Tペースランニングの上限はどのくらいでしょうか

ダニエルズ先生
ダニエルズ先生

週間走行距離の10%以下が望ましい

やらない夫
やらない夫

週間100km走る選手なら10kmまでですね、わかりやすい

ダニエルズ先生
ダニエルズ先生

1回の練習は20分を勧めている。クルーズインターバルの形で分割するなら30分間は走りたいところだ

Tペースの練習のバリエーション

ダニエルズ先生
ダニエルズ先生

テンポ走に関してよく問題となるのはその持続時間であり、人によっては16kmのテンポ走、60分のテンポ走という言い方をする指導者や選手もいるが、大抵はペースを途中で変えている。私がテンポ走と定義しているものは最初から最後までTペースで走り切る練習である

やる夫
やる夫

クルーズインターバルはどんな距離と休息でやればいいのかお

ダニエルズ先生
ダニエルズ先生

1.6kmの疾走と1分の休憩を5セットや3.2kmの疾走と2分の休憩を3セット、などだ。

ダニエルズ先生
ダニエルズ先生

このほか、マラソンのトレーニングに適した方法もある。

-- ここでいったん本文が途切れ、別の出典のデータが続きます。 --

Lemma facade_abort_leaves h f w upload : tracks h f w → leaves h f w (facade_abort upload f).
Proof.
  intros Ht. apply leaves_told. intros w' res E. apply ebind_cases in E as [(e & E & ->)|(w1 & [] & E1 & E)].
  - unfold catch_if, catch in E. destruct (abort_multipart_upload upload w) as [w1 [[]|e1]] eqn:Ea; [done|].
    apply request_run in Ea as [Ea _]. destruct (catchable e1) eqn:Ec.
    + destruct (no_such_upload e1) eqn:En; [done|]. injection E as <- <-. eapply tracks_call; [done|done|by apply not_evidence|done|].
      cbn. by rewrite Ec, En.
    + injection E as <- <-. eapply tracks_call; [done|done|by apply not_evidence|done|]. cbn. by rewrite Ec.
  - injection E as <- <-. cbn. unfold catch_if, catch in E1. destruct (abort_multipart_upload upload w) as [w2 [[]|e1]] eqn:Ea.
    + injection E1 as <-. apply request_run in Ea as [Ea _]. by eapply tracks_call; [done|done|apply not_evidence|..].
    + apply request_run in Ea as [Ea _]. destruct (catchable e1) eqn:Ec; [|done]. destruct (no_such_upload e1) eqn:En; [|done].
      injection E1 as <-. eapply tracks_call; [done|done|by apply not_evidence|done|]. cbn. by rewrite Ec, En.
Qed.

Lemma told_value {A} f (m : eff W (facade * result A)) w : ∃ w' f' r, told f m w = (w', Ok (f', r)).
Proof. unfold told, catch_all. destruct (m w) as [w' [[f' r]|e]]; eauto. Qed.
(* ===== verification/VaultMoves.v ===== *)
(** * VaultMoves: moving a Vault to a colder storage class

    Models [src/app/services/vault_moves.py]: which files may be moved, the
    admission of one Job and one ledger row per file, and the processing of a
    Job.  The ledger row pins the exact source version and a random token; the
    copy carries the token in its metadata, so that a copy whose answer was lost
    is recognised later; the source is deleted last, and only the exact source.

    [process] runs in the world of [S3Client]: others may change the tables
    before each of its transactions.  The amounts of the cost estimate are left
    out (they are advisory); its counts and skipped reasons are modelled.
    [s3_client()] either answers a client or raises for missing credentials, and
    is the parameter [credentials].  [fuel] bounds the pages of a listing. *)
From S2P Require Import Prelude Sql PyString Json Schema DirtyMarks JobScheduler JobClaims Lifecycle CloudDeletion Catalog CatalogVersions Notifications Effects S3Client S3Copy UploadTables WorkerJobs CloudPreflight.
From Stdlib Require Import Strings.Byte.
Open Scope Z_scope.

Definition MINIMUM_DAYS (storage_class : string) : Z :=
  if storage_class ∈b ["STANDARD_IA"; "ONEZONE_IA"] then 30
  else if storage_class ∈b ["GLACIER_IR"; "GLACIER"] then 90
  else if storage_class =b "DEEP_ARCHIVE" then 180 else 0.

Definition require_ready (v : vault) : result unit :=
  raise_if (negb (va_enabled v) || negb (bool_decide (va_decommission_state v = Some "active"))
            || (va_relocation_state v <>b "ready") || is_some (va_root_released_at v))
    (MoveBlocked "Vault must be protected and reconnect must be complete").

(** ** Which files may be moved *)
Record move_row := {
  mr_file : string;
  mr_path : string;
  mr_version : option archive_version;   (* the newest that is not purged *)
  mr_busy : bool;
  mr_check_failed : bool;                (* [cloud_check_failed] *)
}.

(** [(storage_class or "STANDARD").upper()]. *)
Definition class_of (c : option string) : string := upper (if truthy c then or_default c "" else "STANDARD").

Definition movable (v : archive_version) : bool :=
  (av_integrity v =b Verified) && (av_availability v =b Available) && truthy (av_plaintext_sha256 v)
  && is_some (av_size v) && truthy (av_provider_version_id v) && negb (bool_decide (av_provider_version_id v = Some "null")).

Definition eligibility (row : move_row) (target : string) : option string :=
  let current := class_of (mr_version row ≫= av_storage_class) in
  if mr_busy row then Some "pending_work"
  else if mr_check_failed row then Some "cloud_check_unavailable"
  else if negb match mr_version row with Some v => movable v | None => false end then Some "unverified_or_unavailable"
  else if negb (target ∈b ALLOWED_TARGETS current) then Some "already_equal_or_colder"
  else if (current ∈b ["GLACIER"; "DEEP_ARCHIVE"])
          && negb (bool_decide ((mr_version row ≫= av_restore_state) = Some "available"))
  then Some "explicit_restore_required"
  else None.

(** [ORDER BY a.version_number DESC LIMIT 1] of what is not purged. *)
Definition newest_version (db : catalog) (file : string) : option archive_version :=
  latest av_version_number
    (select (fun v => (av_vault_file_id v =b file) && (av_availability v <>b Purged)) (t_versions db)).

Definition pending_upload (d : worker_db) (file : string) : bool :=
  exists_row (fun i => (ui_vault_file_id i =b file) && ui_send_started i && negb (ui_settled i)) (ut_intents (d_uploads d)).

Definition path_before (a b : move_row) : bool := String.leb (mr_path a) (mr_path b).

Definition candidates (d : worker_db) (vault_id : Z) : list move_row :=
  let db := d_catalog d in
  sort_by path_before
    (f ← select (fun f => (vf_vault_id f =b vault_id) && (vf_status f =b Active)) (t_files db);
     p ← select (fun p => (fp_vault_file_id p =b vf_id f) && is_none (fp_valid_to p)) (t_paths db);
     [{| mr_file := vf_id f; mr_path := fp_path p; mr_version := newest_version db (vf_id f);
         mr_busy := exists_row (fun j => (j_vault_file_id j =b vf_id f) && job_is_active j) (t_jobs db)
                    || pending_upload d (vf_id f);
         mr_check_failed := false |}]).
Definition insert_inventory (id : Z) (pinned : pinned_target) (baseline : key_inventories) (at_ : timestamp) (d : worker_db)
    : result (worker_db * cleanup_inventory) :=
  let row := {| cv_job_id := id; cv_keeper_id := None; cv_target := pinned; cv_inventory := baseline; cv_created_at := at_; cv_completed_at := None |} in
  match fetchone (fun c => cv_job_id c =b id) (ut_inventories (d_uploads d)) with
  | Some old => Ok (d, old)
  | None => Ok (set_uploads (set_inventories (ut_inventories (d_uploads d) ++ [row]) (d_uploads d)) d, row)
  end.

Definition pin_inventory (keeper_id : option string) : eff W cleanup_inventory :=
  choice <~ query (choose_inventory keeper_id) ;;
  match choice with
  | Already c => eret c
  | Fresh id pinned keys =>
      query (fun d => require_namespace_owner d job keys) ;;;
      baseline <~ inventories keys ;;
      again <~ inventories keys ;;
      throw! UploadBlocked "inventory_changed" when negb (bool_decide (baseline = again)) ;;
      transaction (
        ask (fun d => require_target d job pinned) ;;;
        claim_owned "Snapshot inventory claim lost" ;;;
        at_ <~ now_iso ;;
        in_db (insert_inventory id pinned baseline at_))
  end.

(** ** The clean-up *)

(** What the first transaction reads. *)
Record scope := {
  sc_keeper : archive_version;
  sc_pinned : pinned_target;
  sc_rows : list archive_version;
  sc_keys : list string;
  sc_markers : list delete_marker;
}.
Definition keep_key (s : scope) : string := or_default (av_object_key (sc_keeper s)) "".
Definition keep_version (s : scope) : string := or_default (av_provider_version_id (sc_keeper s)) "".
Definition keep_sha256 (s : scope) : string := or_default (av_plaintext_sha256 (sc_keeper s)) "".
Definition keep_size (s : scope) : Z := or_default (av_size (sc_keeper s)) 0.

Mペースランニング中にTペースを2本入れる練習だ。
例えばMペース12.8km→Tペース1.6km→Mペース6.4km→Tペース1.6km→Mペース1.6kmの24km走だ。

やらない夫
やらない夫

Mペース→Tペースはいけそうですが、Tペース→Mペースがきつそうですね

やる夫
やる夫

他には何か注意点があるのかお

ダニエルズ先生
ダニエルズ先生

私が推奨するクルーズインターバルの運動時間と休息時間の比は5:1だ。
1.6km疾走の場合は1分休息、3.2km疾走の場合は2分休息が適当だろう。

まとめ

ダニエルズ先生
ダニエルズ先生

Tペースランニングは苦手な人も多いと思うが、800mからマラソンまで重要な練習なのでぜひ取り組んでほしい

やらない夫
やらない夫

BU走などもTペース前後で行う場合が多いですかね

やる夫
やる夫

やる夫も苦手だけどがんばってみるお!

ダニエルズ先生
ダニエルズ先生

次回はIペースだ。長距離走のトレーニングで最も重要と言ってもいいインターバルトレーニングだが、このトレーニングほど解釈の幅があるトレーニングもないだろう。

やらない夫
やらない夫

ペースと疾走時間と休息時間の設定が難しいですよね・・・

ダニエルズ先生
ダニエルズ先生

私の定義に従えばその点は迷わなくなるはずだ、しっかり予習しておくように。